**What you should do:** In the entries below, find the line with "intros H. destruct" and the line with "rewrite (map_fst_combine (encode tok))."; give again those lines and every line between them, exactly.

**Extracted material:**
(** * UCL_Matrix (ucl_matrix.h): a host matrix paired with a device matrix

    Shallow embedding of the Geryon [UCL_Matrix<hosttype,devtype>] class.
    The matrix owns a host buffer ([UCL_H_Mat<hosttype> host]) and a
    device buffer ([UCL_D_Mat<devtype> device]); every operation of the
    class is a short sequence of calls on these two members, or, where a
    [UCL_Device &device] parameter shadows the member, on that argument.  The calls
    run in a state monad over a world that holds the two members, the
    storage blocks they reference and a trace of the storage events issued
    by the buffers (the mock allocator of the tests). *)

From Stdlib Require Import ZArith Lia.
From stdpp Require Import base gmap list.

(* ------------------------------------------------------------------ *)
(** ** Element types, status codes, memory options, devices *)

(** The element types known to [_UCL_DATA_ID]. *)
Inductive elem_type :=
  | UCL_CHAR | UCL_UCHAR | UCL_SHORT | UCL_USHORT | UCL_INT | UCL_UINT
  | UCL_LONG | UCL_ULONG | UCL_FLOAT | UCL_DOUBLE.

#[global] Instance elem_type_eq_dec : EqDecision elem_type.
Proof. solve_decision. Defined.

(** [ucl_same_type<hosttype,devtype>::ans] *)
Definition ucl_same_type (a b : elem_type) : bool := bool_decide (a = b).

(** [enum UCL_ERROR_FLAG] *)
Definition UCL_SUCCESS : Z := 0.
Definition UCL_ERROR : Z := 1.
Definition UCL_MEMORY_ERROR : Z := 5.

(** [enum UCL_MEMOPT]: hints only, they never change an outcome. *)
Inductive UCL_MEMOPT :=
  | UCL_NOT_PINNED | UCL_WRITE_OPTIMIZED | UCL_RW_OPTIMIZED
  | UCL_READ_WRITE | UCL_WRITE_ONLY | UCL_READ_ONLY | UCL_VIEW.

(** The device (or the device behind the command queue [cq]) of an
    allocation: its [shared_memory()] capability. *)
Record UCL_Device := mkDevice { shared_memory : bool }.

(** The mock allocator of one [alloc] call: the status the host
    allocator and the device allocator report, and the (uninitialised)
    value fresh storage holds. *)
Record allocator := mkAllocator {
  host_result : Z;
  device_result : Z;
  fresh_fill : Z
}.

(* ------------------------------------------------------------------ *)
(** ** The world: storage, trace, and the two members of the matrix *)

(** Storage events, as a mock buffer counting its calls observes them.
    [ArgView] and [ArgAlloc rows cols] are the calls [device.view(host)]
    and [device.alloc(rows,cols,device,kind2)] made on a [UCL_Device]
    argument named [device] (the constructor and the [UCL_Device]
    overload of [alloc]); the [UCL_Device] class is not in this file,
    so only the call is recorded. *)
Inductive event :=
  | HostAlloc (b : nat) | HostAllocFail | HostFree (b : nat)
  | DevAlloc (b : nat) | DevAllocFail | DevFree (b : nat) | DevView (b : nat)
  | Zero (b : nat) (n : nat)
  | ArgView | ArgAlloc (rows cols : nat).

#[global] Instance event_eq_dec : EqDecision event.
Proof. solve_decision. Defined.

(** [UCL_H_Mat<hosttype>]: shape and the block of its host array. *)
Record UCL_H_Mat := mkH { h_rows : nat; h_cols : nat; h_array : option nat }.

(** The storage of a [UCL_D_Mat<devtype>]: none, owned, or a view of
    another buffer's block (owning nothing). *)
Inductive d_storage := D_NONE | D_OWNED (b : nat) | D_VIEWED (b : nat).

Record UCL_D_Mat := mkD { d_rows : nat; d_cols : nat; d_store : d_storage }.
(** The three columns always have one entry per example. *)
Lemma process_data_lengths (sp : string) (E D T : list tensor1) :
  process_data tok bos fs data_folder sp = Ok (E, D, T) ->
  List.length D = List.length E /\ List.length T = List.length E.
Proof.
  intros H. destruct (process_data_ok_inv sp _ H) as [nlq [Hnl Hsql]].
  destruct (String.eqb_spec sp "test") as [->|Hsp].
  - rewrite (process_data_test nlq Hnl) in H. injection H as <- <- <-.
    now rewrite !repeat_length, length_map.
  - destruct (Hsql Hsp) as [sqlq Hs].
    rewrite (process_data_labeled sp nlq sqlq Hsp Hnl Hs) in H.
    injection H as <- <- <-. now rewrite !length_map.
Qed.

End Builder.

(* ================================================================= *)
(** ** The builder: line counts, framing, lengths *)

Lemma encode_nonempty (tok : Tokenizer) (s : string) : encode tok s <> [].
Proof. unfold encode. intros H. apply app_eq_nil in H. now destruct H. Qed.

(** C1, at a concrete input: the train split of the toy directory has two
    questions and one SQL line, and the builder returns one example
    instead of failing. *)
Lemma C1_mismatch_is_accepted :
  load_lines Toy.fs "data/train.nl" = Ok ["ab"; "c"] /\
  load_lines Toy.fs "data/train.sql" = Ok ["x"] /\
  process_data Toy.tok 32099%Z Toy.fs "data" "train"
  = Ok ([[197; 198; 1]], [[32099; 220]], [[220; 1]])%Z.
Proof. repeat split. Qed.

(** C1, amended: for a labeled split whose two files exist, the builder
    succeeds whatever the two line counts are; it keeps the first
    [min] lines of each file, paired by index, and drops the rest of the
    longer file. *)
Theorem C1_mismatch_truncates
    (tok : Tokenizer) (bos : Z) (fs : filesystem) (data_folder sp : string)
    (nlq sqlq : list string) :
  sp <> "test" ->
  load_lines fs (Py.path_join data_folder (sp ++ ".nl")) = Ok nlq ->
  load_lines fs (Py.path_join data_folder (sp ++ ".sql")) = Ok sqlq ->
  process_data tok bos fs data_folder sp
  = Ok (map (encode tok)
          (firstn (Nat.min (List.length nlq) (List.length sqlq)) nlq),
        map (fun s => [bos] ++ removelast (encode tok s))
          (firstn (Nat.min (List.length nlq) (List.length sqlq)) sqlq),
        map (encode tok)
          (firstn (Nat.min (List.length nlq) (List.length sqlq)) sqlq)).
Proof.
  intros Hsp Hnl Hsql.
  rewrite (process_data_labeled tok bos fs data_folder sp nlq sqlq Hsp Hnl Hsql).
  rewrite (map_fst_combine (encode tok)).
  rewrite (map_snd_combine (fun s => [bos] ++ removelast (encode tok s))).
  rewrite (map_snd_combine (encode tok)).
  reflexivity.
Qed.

**Exercise result:**
  intros H. destruct (process_data_ok_inv sp _ H) as [nlq [Hnl Hsql]].
  destruct (String.eqb_spec sp "test") as [->|Hsp].
  - rewrite (process_data_test nlq Hnl) in H. injection H as <- <- <-.
    now rewrite !repeat_length, length_map.
  - destruct (Hsql Hsp) as [sqlq Hs].
    rewrite (process_data_labeled sp nlq sqlq Hsp Hnl Hs) in H.
    injection H as <- <- <-. now rewrite !length_map.
Qed.

End Builder.

(* ================================================================= *)
(** ** The builder: line counts, framing, lengths *)

Lemma encode_nonempty (tok : Tokenizer) (s : string) : encode tok s <> [].
Proof. unfold encode. intros H. apply app_eq_nil in H. now destruct H. Qed.

(** C1, at a concrete input: the train split of the toy directory has two
    questions and one SQL line, and the builder returns one example
    instead of failing. *)
Lemma C1_mismatch_is_accepted :
  load_lines Toy.fs "data/train.nl" = Ok ["ab"; "c"] /\
  load_lines Toy.fs "data/train.sql" = Ok ["x"] /\
  process_data Toy.tok 32099%Z Toy.fs "data" "train"
  = Ok ([[197; 198; 1]], [[32099; 220]], [[220; 1]])%Z.
Proof. repeat split. Qed.

(** C1, amended: for a labeled split whose two files exist, the builder
    succeeds whatever the two line counts are; it keeps the first
    [min] lines of each file, paired by index, and drops the rest of the
    longer file. *)
Theorem C1_mismatch_truncates
    (tok : Tokenizer) (bos : Z) (fs : filesystem) (data_folder sp : string)
    (nlq sqlq : list string) :
  sp <> "test" ->
  load_lines fs (Py.path_join data_folder (sp ++ ".nl")) = Ok nlq ->
  load_lines fs (Py.path_join data_folder (sp ++ ".sql")) = Ok sqlq ->
  process_data tok bos fs data_folder sp
  = Ok (map (encode tok)
          (firstn (Nat.min (List.length nlq) (List.length sqlq)) nlq),
        map (fun s => [bos] ++ removelast (encode tok s))
          (firstn (Nat.min (List.length nlq) (List.length sqlq)) sqlq),
        map (encode tok)
          (firstn (Nat.min (List.length nlq) (List.length sqlq)) sqlq)).
Proof.
  intros Hsp Hnl Hsql.
  rewrite (process_data_labeled tok bos fs data_folder sp nlq sqlq Hsp Hnl Hsql).
  rewrite (map_fst_combine (encode tok)).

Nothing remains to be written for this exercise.